Das schriftliche Führen und Sortieren von Listen mit Namen und Kontaktdaten von Personen jedoch sollte dem Sinn und Zweck nach bereits als Verarbeitung gelten (auch wenn dies Gerichte z.B. schon bei den „Corona-Listen“ anders gesehen haben). Vorausgesetzt: Es liegt eine systematische Ablage (Speicherung) vor.

Es lässt sich feststellen, dass der Begriff der Verarbeitung und somit die Einordnung von Vorgängen unter der DSGVO sehr weit zu verstehen ist, jedoch weiterhin eine gewisse Schwelle vorsieht, unterhalb der bestimmte menschliche Handlungen erfolgen können, die „noch nicht“ in das Datenschutzrecht Einzug finden – und somit mehr oder wenig frei von der DSGVO stattfinden können.
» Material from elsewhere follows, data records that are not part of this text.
Lemma exec_not_established e c rank s s' :
  sessions c !! rank = Some s -> RankSession.state s <> ESTABLISHED ->
  sessions (exec e c) !! rank = Some s' -> RankSession.state s' = ESTABLISHED ->
  RankSession.state s = SNAPSHOT_ACK_PENDING /\
  exists clk, e = EAcknowledge clk rank (RankSession.snapshot_command_id s)
                    (RankSession.snapshot_id s) (RankSession.complete_set_hash s) true.
Proof.
  intros Hs Hne Hs' He. destruct e; cbn [exec] in Hs';
    unfold begin_registration, register, register_bound, begin_snapshot,
      add_snapshot_chunk, complete_snapshot, acknowledge_snapshot, start,
      check_registration_deadline, on_disconnect, on_heartbeat, reconnect, protocol_violation,
      poll_leases, check_grace_deadlines, request_drain in Hs'; cbv zeta in Hs';
    repeat case_match; lookup_cases Hs'; simplify_eq; try done.
  all: try (rewrite Hs in Hs'; cbn in Hs'; simplify_eq; repeat case_match; simplify_eq; done).
  all: try (bool_prop; naive_solver).
  all: repeat case_match; done.
Qed.

Lemma exec_lookup_None e c rank :
  inv c -> sessions c !! rank = None -> sessions (exec e c) !! rank = None.
Proof.
  intros Hi Hn. pose proof (exec_inv e c Hi) as Hi'.
  destruct (sessions (exec e c) !! rank) as [s'|] eqn:Hs'; [|done].
  assert (rank ∈ session_order (exec e c)) as Hin by (apply elem_of_session_order; eauto).
  unfold session_order in Hin. rewrite exec_binding in Hin.
  apply (elem_of_session_order c rank Hi) in Hin as [? Hs]. congruence.
Qed.

Lemma accept_incremental_spec c rank :
  inv c ->
  (accept_incremental rank c).1 = true <->
  exists s, sessions c !! rank = Some s /\ RankSession.state s = ESTABLISHED.
Proof.
  intros Hi. unfold accept_incremental. destruct (sessions c !! rank) as [s|] eqn:Hs; cbn.
  - pose proof Hi as (_ & _ & Hok & _). destruct (Hok _ _ Hs) as (_ & Hacc & _).
    rewrite <- negb_andb. destruct (RankSession.is_established s) eqn:He; cbn.
    + apply is_established_spec in He. rewrite Hacc by done. naive_solver.
    + unfold RankSession.is_established in He. bool_prop. naive_solver.
  - naive_solver.
Qed.

(** Is [e] an acknowledgment from [rank]? *)
Definition acknowledges (rank : Z) (e : event) : bool :=
  match e with EAcknowledge _ r _ _ _ _ => r =? rank | _ => false end.

(** A rank whose incremental observations are refused (never connected, lost,
    reconnecting, assembling) stays refused until an acknowledgment of its own
    complete snapshot is processed, whatever else is called in between. *)
Theorem incremental_needs_acknowledged_snapshot b l c rank tr :
  reachable b l c ->
  (accept_incremental rank c).1 = false ->
  Forall (fun e => acknowledges rank e = false) tr ->
  (accept_incremental rank (run tr c)).1 = false.
Proof.
  intros Hr%reachable_inv Hf Htr.
  assert (forall c, inv c -> (accept_incremental rank c).1 = false <->
            forall s, sessions c !! rank = Some s -> RankSession.state s <> ESTABLISHED) as Hspec.
  { intros c0 Hi0. rewrite <- not_true_iff_false, accept_incremental_spec by done. naive_solver. }
  rewrite Hspec in Hf by done. unfold run. revert c Hr Hf.
  induction Htr as [|e tr He Htr IH]; intros c Hr Hf; cbn; [by apply Hspec|].
  apply IH; [by apply exec_inv|]. intros s' Hs' Hest.
  destruct (sessions c !! rank) as [s|] eqn:Hs.
  - destruct (exec_not_established e c rank s s') as (_ & clk & ->); eauto.
    cbn in He. bool_prop. congruence.
  - rewrite exec_lookup_None in Hs' by done. done.
Qed.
Dies mag umgangssprachlich als „Pragmatismus“ oder „Realitätsnähe“ bezeichnet werden, kann aber auch ebenso gut als Mangel gesehen werden. Immerhin würden derartige Vorgänge das Datenschutzrecht unterlaufen, auch wenn sie de facto eine menschliche und ebenso mechanische Handlung besitzen, wie es auch bei der Fiebermessung mit einem altmodischen Thermometer mit „Quecksilber“ anzusehen ist. Auch hier findet eine Darstellung eines Wertes (Körpertemperatur), sei es auf einem digitalen Display oder sei es physikalisch durch entsprechende Quecksilberveränderung statt.  Immerhin lässt sich hieraus eine Information zur Person, sogar zur noch besonders schutzwürdigen Gesundheit der Person, gewinnen und auch nach Maßstäben der Natur abbilden/darstellen, ohne sie zu speichern und ohne unmittelbar direkt personenbezogene Daten zu berühren. Ob diese mechanische/physikalische oder digitale Darstellung der Körpertemperatur des Menschen durch eine andere, handelnden Person nun erst dann den Datenschutzrecht unterfällt, wenn die gemessenen Werte auf einem Papier abgeschrieben und in einem Ordner systematisch abgeheftet werden (Dokumentation, Aufbewahrung), lässt sich sicherlich diskutieren. In einem anderen Bereich, dem Patientengeheimnis, würde hier schon die Information („die Person hat Fieber“) ausreichend sein, um den rechtlichen Schutzumfang zu genießen.

Fazit

Im konkreten Fall erscheint die Differenzierung etwas unverständlich. Es lässt sich gut vertreten, dass die analoge Messung der Körpertemperaturen aus dem Anwendungsbereich der DSGVO (und hier: Der Datenschutzverordnung der EU-Institutionen) fällt, jedoch daran anschließende Dokumentations- und Verarbeitungsvorgänge gleichwohl und auch erst dann das Datenschutzrecht eröffnen. Allerdings besteht hier die Gefahr, dass eine Regelungslücke bewusst ausgenutzt und das Datenschutzrecht umgangen wird. Wird hingegen einem Besucher nur der Zugang zum Museum verwehrt und hat dieser noch gar kein Ticket gekauft, wären die Folgen eher gering. Würde ein solcher Test bei Angestellten vorgenommen werden und könnten diese dann nicht zur Arbeit erscheinen bzw. müssten sich krankmelden, wäre der Vorgang unter Umständen anders zu beurteilen.